Пауза и мое вымученное:

– Сад выглядит прелестно.

– Спасибо. Запарились убирать опавшую листву.

– Наверно, это тяжело.

– Очень.

– Да.

– Такие дела.

– Марк.

– Да, Бриджит?

Боже! Боже! Нет, язык положительно не поворачивался. Хотелось растянуть во времени последние секунды; это дивное ощущение, что все как раньше.

– Вон то дерево – конский каштан?

– Да. А вон то – магнолия, а это…

– А вон то – что?

– Бриджит!

– Я беременна.

Милое лицо, преображенное бурей эмоций.

– Какой срок? Какой срок, Бриджит?

– Шестнадцать недель.

– Получается, с крестин?

– Хочешь пощупать животик?

– Да.

Его ладонь тотчас легла мне на живот, но в следующее мгновение Марк произнес:

– Извини.

И вышел из кухни. Его шаги послышались на лестнице. Что он сейчас сделает? Притащит мне кучу документов на подпись?

Дверь распахнулась.

– То, что ты сказала, Бриджит, – лучшее известие во всей моей жизни.

Марк шагнул ко мне, обнял. О, этот знакомый парфюм, это ощущение каменной стены!

– Я… мне кажется, Бриджит, тучи стали рассеиваться.

Марк чуть отстранился, вгляделся в меня. Карие глаза светились нежностью.

– Знаешь, когда собственное детство было… когда приходилось, в определенном смысле… тогда не веришь, просто не можешь поверить, что любовь трансформируется в семейную жизнь – и это нормально, это в порядке вещей. Я и не надеялся, что у меня будет семья, дом, сын; что у моего сына детство будет… – Марк казался теперь маленьким мальчиком, – не такое, как мое.
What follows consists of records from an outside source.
(** The sample invoice preceded by the seller name [Old Name] parses as
    the sample invoice, with the seller [Acme Trading Co.]. *)
Lemma last_occurrence_wins_witness :
  parseZATCAQR 0 renamedSellerQR = parseZATCAQR 0 invoiceQR
  /\ exists r : ZATCAData,
       parseZATCAQR 0 renamedSellerQR = Returned (Some r)
       /\ sellerName r = Some (lit "Acme Trading Co.").
Proof.
  destruct (last_occurrence_wins 0 renamedSellerQR invoiceQR
              [] [] (skipn 1 invoiceFields) 1
              (lit "Old Name") (lit "Acme Trading Co.") [])
    as [Hsame Hfields].
  - vm_compute. reflexivity.
  - vm_compute. reflexivity.
  - reflexivity.
  - reflexivity.
  - split; [exact Hsame|].
    pose proof (eq_trans Hsame (invoiceQR_parsed 0)) as Hr.
    eexists. split; [exact Hr|].
    exact (proj1 (Hfields _ Hr) eq_refl).
Defined.

(** ** Further properties of the parser *)

(** *** The raw fallback *)

Section Fallback.

Lemma sextets_rejects (c : N) (s : jsstring) :
  In c s -> base64Value c = None -> sextets s = None.
Proof.
  induction s as [|d s IH]; simpl; [tauto|].
  intros [->|Hin] Hc.
  - now rewrite Hc.
  - rewrite (IH Hin Hc). now destruct (base64Value d).
Qed.

Lemma stripPadding_keeps (c : N) (s : jsstring) :
  In c s -> c <> 61 -> In c (stripPadding s).
Proof.
  intros Hin Hc. unfold stripPadding.
  destruct (rev s) as [|c1 [|c2 r]] eqn:E; [assumption| |].
  - assert (Hs : s = [c1]) by (now rewrite <- (rev_involutive s), E).
    subst s. destruct Hin as [->|[]].
    destruct (N.eqb_spec c 61); [contradiction | now left].
  - assert (Hs : s = rev r ++ [c2; c1]).
    { rewrite <- (rev_involutive s), E. simpl. now rewrite <- app_assoc. }
    destruct (N.eqb_spec c1 61) as [->|]; [|assumption].
    rewrite Hs in Hin. apply in_app_or in Hin.
    destruct (N.eqb_spec c2 61) as [->|].
    + destruct Hin as [Hin|[<-|[<-|[]]]]; [assumption | | ]; contradiction.
    + simpl. apply in_or_app.
      destruct Hin as [Hin|[<-|[<-|[]]]];
        [now left | right; now left | contradiction].
Qed.

(** [atob] throws on a string that holds a code unit outside the base64
    alphabet, other than white space and [=]. *)
Lemma atob_rejects (c : N) (data : jsstring) :
  In c data -> base64Value c = None -> isAsciiWhitespace c = false ->
  c <> 61 -> atob data = None.
Proof.
  intros Hin Hval Hws Hpad. unfold atob.
  set (data1 := filter _ data).
  assert (H1 : In c data1).
  { apply filter_In. split; [assumption | now rewrite Hws]. }
  set (data2 := if _ =? 0 then _ else _).
  assert (H2 : In c data2).
  { unfold data2. destruct (_ =? 0); [now apply stripPadding_keeps|assumption]. }
  destruct (_ =? 1); [reflexivity|].
  now rewrite (sextets_rejects c data2 H2 Hval).
Qed.

End Fallback.

(** X1: a TLV stream that was not base64-encoded and starts with a field
    of tag 1..5 is taken as it is ([atob] throws on it), and the parser
    returns what its complete fields give. *)
Theorem raw_stream_parsed_as_is (now : N) (tag : N) (value : jsstring)
  (fs : list field) (rest : jsstring) :
  recognized tag = true ->
  stuck rest = true ->
  decode (encode ((tag, value) :: fs) ++ rest)
  = encode ((tag, value) :: fs) ++ rest
  /\ parseZATCAQR now (encode ((tag, value) :: fs) ++ rest)
     = Returned (finalize now (interpret ((tag, value) :: fs) emptyData)).
Proof.
  intros Htag Hst.
  assert (Hraw : atob (encode ((tag, value) :: fs) ++ rest) = None).
  { unfold recognized in Htag. apply andb_prop in Htag.
    destruct Htag as [Hlo Hhi]. apply N.leb_le in Hlo, Hhi.
    apply (atob_rejects tag); [now left | | | lia].
    - unfold base64Value.
      replace (65 <=? tag) with false by compare_by_lia.
      replace (97 <=? tag) with false by compare_by_lia.
      replace (48 <=? tag) with false by compare_by_lia.
      replace (tag =? 43) with false by (symmetry; apply N.eqb_neq; lia).
      replace (tag =? 47) with false by (symmetry; apply N.eqb_neq; lia).
      reflexivity.
    - unfold isAsciiWhitespace.
      repeat match goal with
             | |- context [tag =? ?k] =>
                 replace (tag =? k) with false
                   by (symmetry; apply N.eqb_neq; lia)
             end.
      reflexivity. }
  assert (Hdec : decode (encode ((tag, value) :: fs) ++ rest)
                 = encode ((tag, value) :: fs) ++ rest)
    by (unfold decode; now rewrite Hraw).
  split; [exact Hdec|].
  now apply (parse_encode now _ _ rest).
Qed.

(** A raw stream with a seller, a VAT number and a total. *)
Lemma raw_stream_parsed_as_is_witness :
  recognized 1 = true
  /\ parseZATCAQR 7 (encode [ (1, lit "Acme"); (2, lit "300012345600003");
                              (4, lit "57.50") ] ++ [5])
     = Returned (Some (mkData (Some (lit "Acme"))
                              (Some (lit "300012345600003"))
                              (Some (lit "INV-7")) None None None
                              (Some (parseFloat (lit "57.50"))))).
Proof.
  split; [reflexivity|].
  exact (proj2 (raw_stream_parsed_as_is 7 1 (lit "Acme")
                  [ (2, lit "300012345600003"); (4, lit "57.50") ] [5]
                  eq_refl eq_refl)).
Defined.

(** *** The required-fields check *)

(** X2: the parser returns a record exactly when the last seller name
    (tag 1) and the last VAT number (tag 2) of the stream are not empty
    and the stream has a field with tag 4, whatever its text. *)
Theorem record_returned_iff (now : N) (qrData : jsstring)
  (fs : list field) (rest : jsstring) :
  decode qrData = encode fs ++ rest ->
  stuck rest = true ->
  (exists r, parseZATCAQR now qrData = Returned (Some r))
  <-> (exists v1 v2 v4,
         lastValue 1 fs = Some v1 /\ v1 <> []
         /\ lastValue 2 fs = Some v2 /\ v2 <> []
         /\ lastValue 4 fs = Some v4).
Proof.
  intros Hdec Hst.
  rewrite (parse_encode now qrData fs rest Hdec Hst).
  pose proof (interpret_fields fs emptyData) as Hd. simpl in Hd.
  split.
  - intros [r [= E]]. apply finalize_Some in E.
    destruct E as (Hs & Hv & Ht & _). rewrite Hd in Hs, Hv, Ht.
    simpl in Hs, Hv, Ht.
    destruct (lastValue 1 fs) as [[|c1 v1]|]; try discriminate.
    destruct (lastValue 2 fs) as [[|c2 v2]|]; try discriminate.
    destruct (lastValue 4 fs) as [v4|]; [|now contradiction Ht].
    exists (c1 :: v1), (c2 :: v2), v4. repeat split; discriminate.
  - intros (v1 & v2 & v4 & H1 & Hv1 & H2 & Hv2 & H4).
    destruct (finalize_accepts now (interpret fs emptyData)) as [r Er].
    + rewrite Hd, H1. simpl. now destruct v1.
    + rewrite Hd, H2. simpl. now destruct v2.
    + rewrite Hd, H4. simpl. discriminate.
    + exists r. now rewrite Er.
Qed.

Lemma record_returned_iff_witness :
  (exists r, parseZATCAQR 0 invoiceQR = Returned (Some r))
  <-> (exists v1 v2 v4,
         lastValue 1 invoiceFields = Some v1 /\ v1 <> []
         /\ lastValue 2 invoiceFields = Some v2 /\ v2 <> []
         /\ lastValue 4 invoiceFields = Some v4).
Proof.
  apply (record_returned_iff 0 invoiceQR invoiceFields []).
  - vm_compute. reflexivity.
  - reflexivity.
Defined.

(** X3: when the text of the last tag 4 field does not parse, the record
    is returned all the same, with NaN as its total and without a
    subtotal. *)
Theorem unparsable_total_kept (now : N) (qrData : jsstring)
  (fs : list field) (rest v1 v2 v4 : jsstring) :
  decode qrData = encode fs ++ rest ->
  stuck rest = true ->
  lastValue 1 fs = Some v1 -> v1 <> [] ->
  lastValue 2 fs = Some v2 -> v2 <> [] ->
  lastValue 4 fs = Some v4 ->
  isNaN (parseFloat v4) = true ->
  exists r,
    parseZATCAQR now qrData = Returned (Some r)
    /\ Zatca.totalAmount r = Some S754_nan
    /\ Zatca.subtotal r = None
    /\ isValidZATCAQR now qrData = Returned true.
Proof.
  intros Hdec Hst H1 Hv1 H2 Hv2 H4 Hnan.
  pose proof (parse_encode now qrData fs rest Hdec Hst) as E.
  pose proof (interpret_fields fs emptyData) as Hd.
  rewrite H1, H2, H4 in Hd. simpl in Hd.
  assert (Ev : parseFloat v4 = S754_nan)
    by (destruct (parseFloat v4); try discriminate; reflexivity).
  rewrite Ev in Hd.
  destruct (finalize_accepts now (interpret fs emptyData)) as [r Er].
  - rewrite Hd. simpl. now destruct v1.
  - rewrite Hd. simpl. now destruct v2.
  - rewrite Hd. simpl. discriminate.
  - exists r. rewrite Er in E. split; [exact E|].
    apply finalize_Some in Er.
    destruct Er as (_ & _ & _ & _ & _ & _ & _ & Et & _ & Est).
    rewrite Et, Est, Hd. simpl.
    split; [reflexivity|]. split.
    + now destruct (orElse (option_map parseFloat (lastValue 5 fs)) None).
    + unfold isValidZATCAQR. now rewrite E.
Qed.

Lemma unparsable_total_kept_witness :
  isNaN (parseFloat (lit "SAR 115")) = true
  /\ exists r,
       parseZATCAQR 0 (encode [ (1, lit "Acme"); (2, lit "300012345600003");
                                (4, lit "SAR 115"); (5, lit "15.00") ])
       = Returned (Some r)
       /\ Zatca.totalAmount r = Some S754_nan
       /\ Zatca.subtotal r = None
       /\ isValidZATCAQR 0
            (encode [ (1, lit "Acme"); (2, lit "300012345600003");
                      (4, lit "SAR 115"); (5, lit "15.00") ])
          = Returned true.
Proof.
  split; [reflexivity|].
  apply (unparsable_total_kept 0 _
           [ (1, lit "Acme"); (2, lit "300012345600003");
             (4, lit "SAR 115"); (5, lit "15.00") ] []
           (lit "Acme") (lit "300012345600003") (lit "SAR 115")).
  - vm_compute. reflexivity.
  - reflexivity.
  - reflexivity.
  - discriminate.
  - reflexivity.
  - discriminate.
  - reflexivity.
  - reflexivity.
Defined.

(** *** The invoice date *)

(** The first piece of a split holds no separator and is the string up to
    its first separator. *)
Lemma split_head (sep : N) (s : jsstring) :
  exists piece,
    nth_error (split sep s) 0 = Some piece
    /\ ~ In sep piece
    /\ (s = piece \/ exists after, s = piece ++ sep :: after).
Proof.
  induction s as [|c s (piece & Hp & Hnot & Hshape)]; simpl.
  - exists []. repeat split; auto.
  - destruct (N.eqb_spec c sep) as [->|Hne].
    + exists []. repeat split; auto. right. now exists s.
    + destruct (split sep s) as [|p ps]; [discriminate|].
      injection Hp as ->. exists (c :: piece). split; [reflexivity|]. split.
      * intros [H|H]; [congruence | contradiction].
      * destruct Hshape as [->|[after ->]]; [now left|].
        right. now exists after.
Qed.
(** * video-folder-cleanup: the tree-classification engine of main.go

    A shallow embedding of [scanLibrary], [processStudio],
    [processTitleFolder], [checkDirectChildren], [isDirEmpty] and
    [isMetadataSubdir], together with the parts of Go's [strings] and
    [path/filepath] packages they call, and the properties of the
    classification that the specification states.

    Conventions.
    - A Go [string] is a byte sequence: Stdlib's [string] of [ascii].
    - The file system is a snapshot: [os.Stat] and [os.ReadDir] are two
      functions of the path, packed in a [FileSystem] record.
    - [result.X = append(result.X, v)] between [resultMu.Lock()] and
      [resultMu.Unlock()] is one atomic [emission]; a function that only
      appends to the shared [CleanupResult] is the list of its emissions,
      in program order, and [run] replays such a list on a result.
    - The goroutines of [scanLibrary] are a transition system over the
      channel, the wait group, the workers and the emissions made so far. *)

From Stdlib Require Import String Ascii List Bool Arith ZArith Lia Permutation.
Import ListNotations.
Open Scope string_scope.
Open Scope list_scope.

(** ** Go's [strings] and [path/filepath], on Unix *)

Module GoStrings.

(** [strings.ToLower] on one byte: the ASCII letters [A]..[Z] move to
    [a]..[z], every other byte is kept. *)
Definition lowerByte (c : ascii) : ascii :=
  if (Ascii.leb "A" c && Ascii.leb c "Z")%bool
  then ascii_of_nat (nat_of_ascii c + 32)
  else c.

(** [strings.ToLower], for names written in ASCII. *)
Fixpoint ToLower (s : string) : string :=
  match s with
  | EmptyString => EmptyString
  | String c rest => String (lowerByte c) (ToLower rest)
  end.

(** [strings.HasPrefix(s, prefix)]. *)
Definition HasPrefix (s pre : string) : bool := String.prefix pre s.

(** [strings.HasSuffix(s, suffix)]:
    [len(s) >= len(suffix) && s[len(s)-len(suffix):] == suffix]. *)
Definition HasSuffix (s suffix : string) : bool :=
  Nat.leb (String.length suffix) (String.length s)
  && String.eqb
       (substring (String.length s - String.length suffix)
                  (String.length suffix) s)
       suffix.

(** [strings.TrimSuffix(s, suffix)]: [s] without the trailing [suffix],
    or [s] itself when it does not end with [suffix]. *)
Definition TrimSuffix (s suffix : string) : string :=
  if HasSuffix s suffix
  then substring 0 (String.length s - String.length suffix) s
  else s.

Definition isPathSeparator (c : ascii) : bool := Ascii.eqb c "/".

(** The loop of [filepath.Ext]:
    [for i := len(path) - 1; i >= 0 && !os.IsPathSeparator(path[i]); i--]
    with [i + 1] as the recursion argument. *)
Fixpoint ExtFrom (path : string) (n : nat) : string :=
  match n with
  | O => ""
  | S i =>
      match String.get i path with
      | None => ""
      | Some c =>
          if isPathSeparator c then ""
          else if Ascii.eqb c "." then substring i (String.length path - i) path
          else ExtFrom path i
      end
  end.

(** [filepath.Ext(path)]: the suffix beginning at the final dot of the
    last element of [path], empty when there is no dot. *)
Definition Ext (path : string) : string := ExtFrom path (String.length path).

(** [path] without its trailing slashes. *)
Fixpoint stripTrailingSlashes (path : string) : string :=
  match path with
  | EmptyString => EmptyString
  | String c rest =>
      match stripTrailingSlashes rest with
      | EmptyString => if isPathSeparator c then EmptyString else String c EmptyString
      | rest' => String c rest'
      end
  end.

Fixpoint hasSeparator (path : string) : bool :=
  match path with
  | EmptyString => false
  | String c rest => isPathSeparator c || hasSeparator rest
  end.

(** What follows the last slash of [path]; [path] when it has none. *)
Fixpoint lastElement (path : string) : string :=
  match path with
  | EmptyString => EmptyString
  | String c rest =>
      if hasSeparator rest then lastElement rest
      else if isPathSeparator c then rest
      else path
  end.

(** [filepath.Base(path)]: the last element of [path], after its
    trailing slashes are removed; ["."] for the empty path and ["/"] for
    a path of slashes only. *)
Definition Base (path : string) : string :=
  if String.eqb path "" then "."
  else
    let last := lastElement (stripTrailingSlashes path) in
    if String.eqb last "" then "/" else last.

(** [filepath.Join(dir, name)] for a directory path [dir] that is
    already clean (as [filepath.Clean] returns it, and neither ["."] nor
    ["/"]) and an entry name [name]: then the cleaning step of [Join]
    changes nothing and the result is the two joined by one slash. *)
Definition Join (dir name : string) : string := dir ++ "/" ++ name.

End GoStrings.

Import GoStrings.

(** ** Data model *)

(** [CleanupResult]: the four sequences that the scan fills. *)
Record CleanupResult := mkResult {
  OrphanedFolders : list string;
  OrphanedFiles : list string;
  EmptyFolders : list string;
  StructureWarnings : list string
}.

Definition emptyResult : CleanupResult := mkResult [] [] [] [].

(** What [os.ReadDir] and [os.Stat] return: a value, or an error that is
    kept as the text [%v] prints. *)
Inductive outcome (A : Type) : Type :=
| Ok (a : A)
| Failed (err : string).

Arguments Ok {A} a.
Arguments Failed {A} err.

(** [os.DirEntry], as far as the scan looks at it. *)
Record DirEntry := mkEntry {
  Name : string;
  IsDir : bool
}.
Я обняла его, погладила по голове.

– И вот теперь, – произнес Марк, деликатно высвобождаясь из объятий, с той самой улыбкой, что так нечасто озаряла его лицо, – теперь, в миг чистейшей страсти, все решено за нас. И я – счастливейший из людей.

Раздался стук в дверь, и вошла Фатима, экономка Марка. При виде меня она просияла.

– Ох! Мисс Джонс! Вернулись? Мистер Дарси, машина ждет.

– Господи. Совсем забыл. У меня же обед в адвокатском клубе…

– Нет-нет, Марк, не беспокойся. Ты упоминал про обед.

– Я тебя подвезу.

– Спасибо, я сама на машине. На новой.

– Значит, до завтра, Бриджит? Встретимся завтра вечером, да?

– Да.


19.00. Моя квартира.

Это невыносимо. Я беременна, Марк хочет ребенка; ох, если бы только я не спала с Дэниелом! Все тогда было бы как в сказке – и жили они долго и счастливо… Боже! Нет! Мы с Марком несколько раз пытались завести ребенка – без толку. Очень может быть, что забеременела я именно от Дэниела.

Чертовы дельфины. С другой стороны, если бы я не пыталась избавить дельфинов от проглатывания неразлагающихся презервативов, не видать бы мне моей деточки. Так что я должна бы благодарить дельфинов. И я бы их благодарила, если бы моя деточка, зачатая через безопасный для дельфинов презерватив, могла сказать определенно, кто ее дружественный дельфинам папочка.

Я во всем виновата. Но Дэниел – он же такой занятный обаяшка. Они с Марком – будто две половинки одного идеального мужчины, два вечных непримиримых соперника. И вот поле битвы переместилось в мою утробу.


19.15. Поистине, унитаз – гениальное изобретение. Чудесно иметь его дома; чудесно, что некое устройство столь невозмутимо и столь эффективно уничтожает рвотные массы. Обожаю белого друга. Он прохладен и тверд, на него можно положиться. Замечательно лежать и знать: он – рядом. Может, я вовсе не Марка люблю, а унитаз? Боже, телефон! Может, Марк хочет справиться о моем самочувствии? Сейчас расскажу ему все как есть, и он меня простит.